Using withSelect, withDispatch and compose

const { __ } = wp.i18n;
const { compose } = wp.compose;
const { withSelect, withDispatch } = wp.data;
const { PluginDocumentSettingPanel } = wp.editPost;
const { TextControl, PanelRow } = wp.components;

const AWP_Example_Plugin = ( { postMeta, setPostMeta } ) => {
	return(
		<PluginDocumentSettingPanel title={ __( 'withSelect and withDispatch Example', 'txtdomain') }>
			<PanelRow>
				<TextControl
					label={ __( 'Example post meta', 'txtdomain' ) }
					value={ postMeta.example_post_meta }
					onChange={ ( value ) => setPostMeta( { example_post_meta: value } ) }
				/>
			</PanelRow>
		</PluginDocumentSettingPanel>
	);
}

export default compose( [
	withSelect( ( select ) => {		
		return {
			postMeta: select( 'core/editor' ).getEditedPostAttribute( 'meta' ),
		};
	} ),
	withDispatch( ( dispatch ) => {
		return {
			setPostMeta( newMeta ) {
				dispatch( 'core/editor' ).editPost( { meta: newMeta } );
			}
		};
	} )
] )( AWP_Example_Plugin );

At line #21-34 we compose withSelect and withDispatch and wrap them around our component. postMeta from withSelect and setPostMeta from withDispatch are now available in our component as props. We destructure them at line #7 and use them in #13 and #14.

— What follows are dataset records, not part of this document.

Lemma quiet_step :
  forall input p,
    error_condition input p = false ->
    match parser_step input p with
    | Continue p' =>
        history p' = history p
        \/ exists a, a <> Recover /\ history p' = history p ++ [a]
    | Accepted _ actions => actions = history p ++ [Accept]
    | Failed => True
    end.
Proof.
  intros input p H. unfold error_condition in H. unfold parser_step.
  destruct (lookahead p) as [t|].
  - destruct (parse_action (top_state (stack p)) (kind t))
      as [[next_state repetition|symbol n id| |]|]; try discriminate.
    + cbn [history]. right. eexists. split; [|reflexivity]. discriminate.
    + unfold reduce. destruct (n <=? length (stack p)); [|exact I].
      destruct (goto (top_state (skipn n (stack p))) symbol =? 0); [exact I|].
      cbn [history]. right. eexists. split; [|reflexivity]. discriminate.
    + destruct (stack p) as [|[s root] [|? ?]]; first [exact I | reflexivity].
  - destruct (next_token input (position p) (lex_mode (top_state (stack p))))
      as [[t|at_offset]|]; try discriminate.
    + cbn [history]. left. reflexivity.
    + exact I.
Qed.

(** C5.  For every input the parse returns a tree and never fails.  The
    loop reaches the accept from the initial configuration within its
    bound; the root it returns is a [program] whose nodes are ranged by
    their children and which spans the input up to leading and trailing
    whitespace, and it holds an error node exactly when recovery has run.
    In every configuration of the parse in which the tokenizer finds no
    token or the table has no action for the lookahead, the engine does not
    stop: it pops the stack back to the last statement boundary, scans on
    to behind the first [;] (or, when there is none, to where only
    whitespace is left of the input), and pushes one error node, as a
    statement, that holds what it popped and what it scanned; without such
    a condition no recovery takes place.  The table keeps the recovery
    action in every cell of state 0; the scan ends from every offset, at
    once where only whitespace is left, and there the lex state of the
    recovery row returns end-of-input. *)
Theorem parse_total :
  forall input,
    (exists root actions n p,
        parse_with_history input = Some (root, actions)
        /\ configuration input n = Some p
        /\ parser_step input p = Accepted root actions
        /\ is_program root = true
        /\ well_ranged input root = true
        /\ gaps_ok input 0 [root] (length input) = true
        /\ (has_error root = true <-> In Recover actions))
    /\ (forall n p,
           configuration input n = Some p ->
           parser_step input p <> Failed)
    /\ (forall n p,
           configuration input n = Some p ->
           error_condition input p = true ->
           exists wrapped below skipped offset,
             unwind (stack p) [] = (wrapped, below)
             /\ is_statement_boundary (top_state below) = true
             /\ resynchronize input (S (length input - position p))
                              (position p) []
                = Some (skipped, offset)
             /\ synchronised input skipped offset
             /\ gaps_ok input (position p) skipped offset = true
             /\ parser_step input p
                = Continue
                    (mkParser
                       ((goto (top_state below) sym__statement,
                         error_node (wrapped ++ skipped) (position p)) :: below)
                       offset None (history p ++ [Recover])))
    /\ (forall n p,
           configuration input n = Some p ->
           error_condition input p = false ->
           match parser_step input p with
           | Continue p' =>
               history p' = history p
               \/ exists a, a <> Recover /\ history p' = history p ++ [a]
           | Accepted _ actions => actions = history p ++ [Accept]
           | Failed => False
           end)
    /\ Forall (fun t => parse_action 0 t = Some Recover) terminals
    /\ (forall offset,
           offset <= length input ->
           exists skipped offset',
             resynchronize input (S (length input - offset)) offset []
             = Some (skipped, offset')
             /\ offset <= offset' <= length input
             /\ synchronised input skipped offset'
             /\ gaps_ok input offset skipped offset' = true)
    /\ (forall offset,
           ws_between input offset (length input) = true ->
           resynchronize input (S (length input - offset)) offset []
           = Some ([], offset))
    /\ next_token input (length input) (lex_mode 0)
       = Some (Matched (mkToken ts_builtin_sym_end (length input) (length input))).
Proof.
  intros input.
  split; [|split; [|split; [|split; [|split; [|split; [|split]]]]]].
  - destruct (parse_with_history_ok input)
      as (root & actions & Hrun & Hprogram & Hwf & Hcover).
    unfold parse_with_history in Hrun.
    destruct (run_reaches_accept input _ 0 _ root actions eq_refl Hrun)
      as (n & p & Hn & Hacc).
    exists root, actions, n, p.
    split; [exact Hrun|]. split; [assumption|]. split; [assumption|].
    split; [assumption|]. split; [assumption|]. split; [assumption|].
    exact (run_errors input _ _ root actions initial_errors_recorded Hrun).
  - intros n p Hn Hfail.
    destruct (parser_step_ok input p (configuration_good _ _ _ Hn))
      as [(p' & Hstep & _)|(root & actions & Hstep & _)]; congruence.
  - intros n p Hn Herr.
    apply recovery_shape; [exact (configuration_good _ _ _ Hn)|].
    apply error_condition_recovers. assumption.
  - intros n p Hn Herr.
    pose proof (quiet_step input p Herr) as Hquiet.
    destruct (parser_step_ok input p (configuration_good _ _ _ Hn))
      as [(p' & Hstep & _)|(root & actions & Hstep & _)];
      rewrite Hstep in *; assumption.
  - apply Forall_forall. intros t Ht.
    unfold terminals in Ht. change TOKEN_COUNT with 24 in Ht. cbn [seq In] in Ht.
    repeat (destruct Ht as [<-|Ht]; [vm_compute; reflexivity|]). destruct Ht.
  - intros offset Hoff.
    destruct (resynchronize_spec input (S (length input - offset)) offset []
                                 Hoff (Nat.lt_succ_diag_r _))
      as (found & offset' & Hres & Hrange & _ & Hgaps & _).
    cbn [app] in Hres.
    destruct (resynchronize_sync _ _ _ _ _ _ Hoff Hres) as (found' & Heq & Hsync).
    cbn [app] in Heq. subst found'.
    exists found, offset'. repeat split; try assumption; lia.
  - intros offset Hrest. cbn [resynchronize].
    rewrite next_token_at_end; [reflexivity | cbn; auto | assumption].
  - rewrite next_token_at_end; [reflexivity | cbn; auto |].
    apply ws_between_refl. lia.
Qed.
(** C2 (as amended): whenever the flow rate of every zone is computed
    without an exception, the batch returns without one: a division that has
    no area to divide by yields 0 and writes its warning, any other
    division yields the quotient.  The flow rate of every zone is computed
    without an exception when the blower pressure is absent, 0 or at least
    4, the rate is a number and (in area mode) every zone has an exposed
    area. *)
Theorem batch_completes_without_exception (rate : option R) (unit : bool)
  (w : log) :
  (Forall (flowDefined blowerPressure unit rate) zones ->
   exists out w',
     main blowerPressure hb_hive HBZones rate unit w = (Ok out, w')
     /\ out = batchOutputs blowerPressure unit rate zones
     /\ w' = w ++ flat_map (zoneLog blowerPressure unit rate) zones
     /\ (forall z, In z zones ->
           exists f, standardFlowRate blowerPressure unit rate z = Ok f
           /\ (noArea (getExposedArea z) = true ->
               zoneFacade blowerPressure unit rate z = 0
               /\ In (Print warning_facade) w'
               /\ In (AddRuntimeMessage Warning warning_facade) w')
           /\ (noArea (getFloorArea z) = true ->
               zoneFloor blowerPressure unit rate z = 0
               /\ In (Print warning_floor) w'
               /\ In (AddRuntimeMessage Warning warning_floor) w')
           /\ (forall a, getExposedArea z = Some a -> a <> 0 ->
               zoneFacade blowerPressure unit rate z = f / a)
           /\ (forall a, getFloorArea z = Some a -> a <> 0 ->
               zoneFloor blowerPressure unit rate z = f / a)))
  /\ (blowerPressure = None \/ blowerPressure = Some 0
      \/ (exists p, blowerPressure = Some p /\ 4 <= p) ->
      (exists r, rate = Some r) ->
      Forall (exposedAreaUsable unit) zones ->
      Forall (flowDefined blowerPressure unit rate) zones).
Proof.
  split; [|apply flowDefined_without_conversion].
  intros Hd.
  eexists; eexists; split; [now apply main_completes|].
  split; [reflexivity|]. split; [reflexivity|].
  intros z Hin.
  rewrite Forall_forall in Hd; destruct (Hd z Hin) as [f Hf].
  exists f; split; [exact Hf|].
  unfold zoneFacade, zoneFloor; rewrite (flowOr0_defined _ _ _ _ _ Hf).
  repeat split.
  - now apply quotientOr0_noArea.
  - eapply In_zoneLog_batch; [exact Hin|]. now apply facade_warning_logged.
  - eapply In_zoneLog_batch; [exact Hin|]. now apply facade_warning_logged.
  - now apply quotientOr0_noArea.
  - eapply In_zoneLog_batch; [exact Hin|]. now apply floor_warning_logged.
  - eapply In_zoneLog_batch; [exact Hin|]. now apply floor_warning_logged.
  - intros a -> Ha; now apply quotientOr0_area.
  - intros a -> Ha; now apply quotientOr0_area.
Qed.

End Batch.

Section ZeroArea.

Context {Geometry : Type} {HBObject : Type}.

Local Abbreviation HBZone := (HBZone Geometry).

Variable blowerPressure : option R.
Variable hb_hive : hb_Hive Geometry HBObject.
Variable HBZones : list (option HBObject).

Local Abbreviation zones := (visualizeFromHoneybeeHive hb_hive HBZones).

As you can see the necessary code outside our component is longer than the component itself. I don’t know about you, but for me it feels a bit disjointed. Developers may start reading this code from the top, not seeing the bottom part, and start to wonder where postMeta and setPostMeta come from – they seem to be magically available. For me this is very unintuitive.

Let’s look at how we would convert the above example into hooks.

Using useSelect and useDispatch

const { __ } = wp.i18n;
const { useSelect, useDispatch } = wp.data;
const { PluginDocumentSettingPanel } = wp.editPost;
const { TextControl, PanelRow } = wp.components;

const AWP_Example_Plugin = () => {
	const { postMeta } = useSelect( ( select ) => {		
		return {
			postMeta: select( 'core/editor' ).getEditedPostAttribute( 'meta' ),
		};
	} );
	const { editPost } = useDispatch( 'core/editor', [ postMeta.example_post_meta ] );

	return(
		<PluginDocumentSettingPanel title={ __( 'useSelect and useDispatch Example', 'txtdomain') }>
			<PanelRow>
				<TextControl
					label={ __( 'Example post meta', 'txtdomain' ) }
					value={ postMeta.example_post_meta }
					onChange={ ( value ) => editPost( { meta: { example_post_meta: value } } ) }
				/>
			</PanelRow>
		</PluginDocumentSettingPanel>
	);
}

export default AWP_Example_Plugin;

How beautiful and legible is that?! We can see straightaway in our component where postMeta is fetched from and how we get access to editPost. Our component also got a whole lot easier to re-use.

Note that in useDispatch at line #12 we add the postmeta we are updating as dependency (postMeta.example_post_meta). If you were to keep multiple post meta variables up to date in this component, you would have to add each as a dependency to ensure that dispatch runs (actually saving the post meta) when the value of one of them changes.

I hope this has been informative and helpful for someone out there. I am still a bit unfamiliar with hooks, but seeing the benefits of using them I am not turning back!